4 Replies Latest reply on Sep 11, 2014 9:43 AM by cs224

    How is the XA Enlistment Problem typically solved in a JEE environment

    cs224

      Hello,

       

      I am trying to create a standalone application that runs outside of a JEE container and am wondering how the different standards like JTA, JNDI and JCA are playing together to solve what some people call the XA enlistment problem.

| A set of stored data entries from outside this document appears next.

(** A run of the analyzer, whose output follows the command in the log. *)
Definition run_point_analysis (points_dir name : string) (cfg : scan_cfg) : M files unit :=
  let point_dir := path_join points_dir name in
  w <- get ;;
  if bool_decide (is_Some (w !! point_csv point_dir)) && negb (da_force args) then ret tt
  else
    let cmd := build_cmd points_dir name cfg in
    put (point_file point_dir "analysis.log")
      (DText ("Command:" +:+ String "010" (join " " cmd +:+ String "010" (String "010" "")))) ;;;
    run_analyzer cmd.

(** The rows of a point, with its gain and its name. *)
Definition tagged (name : string) (r : row) : row :=
  row_put (row_put r "vgain" (PyInt (point_vgain name))) "point_dir" (PyStr name).

Definition load_point_rows (points_dir name : string) : M files (list row) :=
  let csv_path := point_csv (path_join points_dir name) in
  w <- get ;;
  rows <- lift (match w !! csv_path with Some d => csv_rows d | None => Raise (not_found csv_path) end) ;;
  ret (tagged name <$> rows).

Definition analyze_points (points_dir : string) (names : list string) (cfg : scan_cfg)
    : M files (list row) :=
  rs <- map_m (fun name => run_point_analysis points_dir name cfg ;;; load_point_rows points_dir name) names ;;
  ret (mjoin rs).

Definition processed_point (points_dir name : string) : pyval :=
  let file n := PyStr (point_file (path_join points_dir name) n) in
  PyDict [("vgain", PyInt (point_vgain name)); ("point_dir", PyStr name);
          ("metrics_csv", file "noise_metrics.csv"); ("metrics_json", file "noise_metrics.json");
          ("fft_overlay_png", file "fft_overlay.png"); ("analysis_log", file "analysis.log")].

(** ** The tables *)

Definition int_field (k : string) (r : row) : result Z := v <-! item (PyDict r) k ;; py_int v.

Definition merge_key (r : row) : result (Z * Z) :=
  v <-! int_field "vgain" r ;; ch <-! int_field "channel" r ;; Ok (v, ch).

(** [merged_rows.sort] by gain and channel *)
Definition sort_merged (rows : list row) : result (list row) :=
  ks <-! rmap merge_key rows ;; Ok (snd <$> merge_sort key_le (zip ks rows)).

(** The rows of the channel in focus; they are in the order of their gains already, and a stable
    sort by the gain keeps it. *)
Definition focus_rows (rows : list row) : result (list row) :=
  cs <-! rmap (int_field "channel") rows ;;
  let chosen := snd <$> filter (fun cr => fst cr = da_focus_channel args) (zip cs rows) in
  vs <-! rmap (int_field "vgain") chosen ;;
  Ok (snd <$> merge_sort key_le (zip ((fun v => (v, 0)) <$> vs) chosen)).

Definition analysis_dir (run_dir : string) : string :=
  if decide (da_analysis_dir args = "") then path_join run_dir "analysis_fft_metrics"
  else at_path (da_analysis_dir args).

Definition rows_doc (rows : list row) : doc := DJson (PyList (PyDict <$> rows)).

Definition write_focus (dir : string) (rows : list row) : M files unit :=
  let base := path_join dir ("channel_" +:+ dec_pad 2 (da_focus_channel args) +:+ "_vs_vgain") in
  when (0 <=? da_focus_channel args)
    (focus <- lift (focus_rows rows) ;;
     match focus with
     | [] => ret tt
     | _ => write_csv focus (base +:+ ".csv") ;;; put (base +:+ ".json") (rows_doc focus)
     end).

Definition dark_manifest (run_dir points_dir : string) (names : list string) (cfg : scan_cfg) : pyval :=
  PyDict [("created_utc", PyStr created_utc); ("type", PyStr "dark_vgain_scan_fft_metrics");
    ("run_dir", PyStr run_dir); ("point_count", PyInt (Z.of_nat (length names)));
    ("channels", PyStr (c_channels cfg)); ("waveform_len", PyInt (c_n_samples cfg));
    ("fs_hz", PyFloat (c_fs_hz cfg)); ("max_waves", PyInt (da_max_waves args));
    ("fft_avg_waves", PyInt (da_fft_avg_waves args)); ("fft_window", PyStr (da_fft_window args));
    ("fft_log_x", PyBool (da_fft_log_x args)); ("fft_keep_dc", PyBool (da_fft_keep_dc args));
    ("interpret", PyStr (da_interpret args)); ("prefix", PyStr (da_prefix args));
    ("focus_channel", PyInt (da_focus_channel args));
    ("processed_points", PyList (processed_point points_dir <$> names))].

Definition save_merged (dir : string) (rows : list row) (manifest : pyval) : M files unit :=
  write_csv rows (path_join dir "all_points_noise_metrics.csv") ;;;
  put (path_join dir "all_points_noise_metrics.json") (rows_doc rows) ;;;
  write_focus dir rows ;;;
  put (path_join dir "analysis_manifest.json") (DJson manifest).

Definition dark_main : M files Z :=
  let run_dir := at_path (da_run_dir args) in
  if negb (exists_at run_dir) || negb analyzer_there then ret 2
  else
    let '(points_dir, names) := discover_points run_dir in
    match names with
    | [] => ret 2
    | _ =>
        cfg <- lift (load_config run_dir) ;;
        if bool_decide (c_channels cfg = "") || (c_n_samples cfg <=? 0) then ret 2
        else
          let dir := analysis_dir run_dir in
          lift (file_ok dir) ;;;
          merged <- analyze_points points_dir names cfg ;;
          rows <- lift (sort_merged merged) ;;
          save_merged dir rows (dark_manifest run_dir points_dir names cfg) ;;;
          ret 0
    end.

End dark.

(** ** Lemmas: the points *)

(** The names of a directory have no slash; a run of the analyzer on a point writes below it. *)
Class Documented `{TR : Tree, AN : Analyzer} : Prop := {
  names_flat d names n : listing d = Some names -> n ∈ names -> no_slash n;
  analyzer_contained args points_dir name cfg w r w' p :
    run_analyzer (build_cmd args points_dir name cfg) w = (r, w') ->
    (forall s, p <> path_join (path_join points_dir name) s) -> w' !! p = w !! p }.

Section points.
Context `{TR : Tree}.

Lemma vgain_dirs_names dir n :
  n ∈ vgain_dirs dir -> n <> "" /\ exists names, listing dir = Some names /\ n ∈ names.
Proof using Type.
  unfold vgain_dirs. rewrite !list_elem_of_filter. intros (_ & [s Hp] & Hn).
  apply elem_of_sorted_names in Hn. split; [by intros ->|].
  destruct (listing dir) as [names|]; cbn [default] in Hn; [by exists names|]. by apply not_elem_of_empty in Hn.
Qed.

Lemma vgain_dirs_nodup dir : NoDup (vgain_dirs dir).
Proof using Type. apply NoDup_filter, NoDup_filter, NoDup_sorted_names. Qed.

Lemma discovered_points run_dir points_dir names :
  discover_points run_dir = (points_dir, names) -> NoDup names /\ forall n, n ∈ names -> n ∈ vgain_dirs points_dir.
Proof using Type.
  unfold discover_points. destruct (vgain_dirs run_dir) as [|n0 l] eqn:Hd; intros [= <- <-];
    rewrite (merge_sort_Permutation point_le).
  - split; [apply vgain_dirs_nodup|]. intros n. by rewrite (merge_sort_Permutation point_le).
  - rewrite <- Hd. split; [apply vgain_dirs_nodup|]. intros n. rewrite (merge_sort_Permutation point_le). by rewrite Hd.
Qed.

End points.

Section dark_lemmas.
Context `{DO : Documented, HO : Host}.
Context (args : dark_args).

Lemma point_files_apart points_dir n1 n2 s1 s2 :
  n1 ∈ vgain_dirs points_dir -> n2 ∈ vgain_dirs points_dir ->
  path_join (path_join points_dir n1) s1 = path_join (path_join points_dir n2) s2 -> n1 = n2.
Proof using DO.
  intros (H1 & l1 & Hl1 & Hin1)%vgain_dirs_names (H2 & l2 & Hl2 & Hin2)%vgain_dirs_names He.
  rewrite !path_join_nest in He by done. apply path_join_inj in He.
  apply (until_inj "/" n1 n2 s1 s2) in He as [He _]; [done|exact (names_flat _ _ _ Hl1 Hin1)|exact (names_flat _ _ _ Hl2 Hin2)].
Qed.

(** What the analysis of a point leaves alone: whatever is not below it. *)
Lemma spares_point points_dir name cfg p :
  (forall s, p <> path_join (path_join points_dir name) s) ->
  spares p (run_point_analysis args points_dir name cfg).
Proof using DO.
  intros Hp. unfold run_point_analysis. apply spares_bind; [done|]. intros w0. case_match; [done|].
  apply spares_bind; [apply spares_put, not_eq_sym, Hp|]. intros _ w.
  destruct (run_analyzer (build_cmd args points_dir name cfg) w) as [r w'] eqn:Hr. cbn [snd].
  exact (analyzer_contained _ _ _ _ _ _ _ _ Hr Hp).
Qed.

(** The rows of a point, from the table that is in the files. *)
Definition rows_at (points_dir : string) (w : files) (name : string) (rs : list row) : Prop :=
  exists d raw, w !! point_csv args (path_join points_dir name) = Some d /\ csv_rows d = Ok raw /\
    rs = tagged name <$> raw.

(** Without [--force], a table that was there stays. *)
Definition table_kept (points_dir : string) (w w' : files) (name : string) : Prop :=
  da_force args = false -> is_Some (w !! point_csv args (path_join points_dir name)) ->
  w' !! point_csv args (path_join points_dir name) = w !! point_csv args (path_join points_dir name).

Lemma point_rows points_dir name cfg w rs w' :
  (run_point_analysis args points_dir name cfg ;;; load_point_rows args points_dir name) w = (Ok rs, w') ->
  rows_at points_dir w' name rs /\ table_kept points_dir w w' name.
Proof using Type.
  intros H. inv_bind H. unfold load_point_rows in H. inv_bind H. unfold get in Hrun0. injection Hrun0 as <- <-.
  inv_bind H. injection H as <- <-. injection Hrun0 as Hr <-. split.
  - unfold rows_at. destruct (w0 !! _) as [d|] eqn:Hd; [|done]. eexists d, _. by split_and!.
  - intros Hf Hs. unfold run_point_analysis in Hrun. inv_bind Hrun. injection Hrun0 as <- <-.
    rewrite (bool_decide_eq_true_2 _ Hs), Hf in Hrun. cbn [andb negb] in Hrun. by injection Hrun as _ <-.
Qed.

Lemma spares_point_rows points_dir name cfg p :
  (forall s, p <> path_join (path_join points_dir name) s) ->
  spares p (run_point_analysis args points_dir name cfg ;;; load_point_rows args points_dir name).
Proof using DO.
  intros Hp. apply spares_bind; [by apply spares_point|]. intros _. unfold load_point_rows.
  apply spares_bind; [done|]. intros w. by apply spares_bind.
Qed.

Lemma analyzed_points_rows points_dir names cfg w rss w' :
  NoDup names -> (forall n, n ∈ names -> n ∈ vgain_dirs points_dir) ->
  map_m (fun name => run_point_analysis args points_dir name cfg ;;; load_point_rows args points_dir name) names w
    = (Ok rss, w') ->
  Forall2 (rows_at points_dir w') names rss /\ Forall (table_kept points_dir w w') names.
Proof using DO.
  revert w rss. induction names as [|n names IH]; intros w rss Hnd Hin H; cbn [map_m] in H.
  { injection H as <- <-. split; constructor. }
  apply NoDup_cons in Hnd as [Hn Hnd]. inv_bind H. inv_bind H. injection H as <- <-.
  apply point_rows in Hrun as Hp. destruct Hp as [Hrows Hkept].
  destruct (IH _ _ Hnd (fun m Hm => Hin m (list_elem_of_further _ _ _ Hm)) Hrun0) as [Hall Hkall].
  assert (Hstay : w1 !! point_csv args (path_join points_dir n) = w0 !! point_csv args (path_join points_dir n)).
  { eapply spares_run; [|exact Hrun0]. apply spares_map. intros m Hm. apply spares_point_rows. intros s He.
    assert (m = n) as ->; [|done]. eapply point_files_apart; [apply Hin; by apply list_elem_of_further
      |apply Hin, list_elem_of_here|by symmetry]. }
  split.
  - constructor; [|done]. destruct Hrows as (d & raw & Hd & Hraw & ->). exists d, raw. by rewrite Hstay.
  - constructor; [intros Hf Hs; rewrite Hstay; by apply Hkept|]. rewrite Forall_forall in Hkall |- *.
    intros m Hm Hf Hs.
    assert (Hstart : w0 !! point_csv args (path_join points_dir m) = w !! point_csv args (path_join points_dir m)).
    { eapply spares_run; [|exact Hrun]. apply spares_point_rows. intros s He.
      assert (m = n) as ->; [|done]. eapply point_files_apart; [apply Hin; by apply list_elem_of_further
        |apply Hin, list_elem_of_here|exact He]. }
    rewrite (Hkall m Hm Hf); [exact Hstart|by rewrite Hstart].
Qed.

End dark_lemmas.

(** ** The merged tables *)

Definition key_pair_le (a b : Z * Z) : Prop := fst a < fst b \/ (fst a = fst b /\ snd a <= snd b).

      It seems that there exist some "Auto-Enlisting XA Wrapper" classes like the Narayana TransactionalDriver, the Apache Aries Auto-Enlisting XA Wrapper, the Bitronix ResourceBean, the WebSphere XADataSourceProxy, and others. But all of these solutions look like "one-off" solutions that work for a specific container / transaction manager environment. I was wondering if there is some standard that defines how auto enlisting should work in a transaction manager independent way?

       

      The Spring JtaTransactionManager class has a method "public boolean supportsResourceAdapterManagedTransactions()" that is documented as: "Determine whether the underlying transaction manager supports XA transactions managed by a resource adapter (i.e. without explicit XA resource enlistment)."

       

      This statement would at least indicate to me that there is some standard mechansim that operates without explicit XA resource enlistment.

       

      I had a look at the narayana jca-and-hibernate quickstart that demonstrates how to integrate Narayana, IronJacamar, and Hibernate, because I was expecting that this auto enlistment should be part of the JCA mechanisms, but this quickstart is doing the enlistment manually, too.

       

      Could somebody please point me to the relevant standard and documentation on how this mechanism is supposed to work?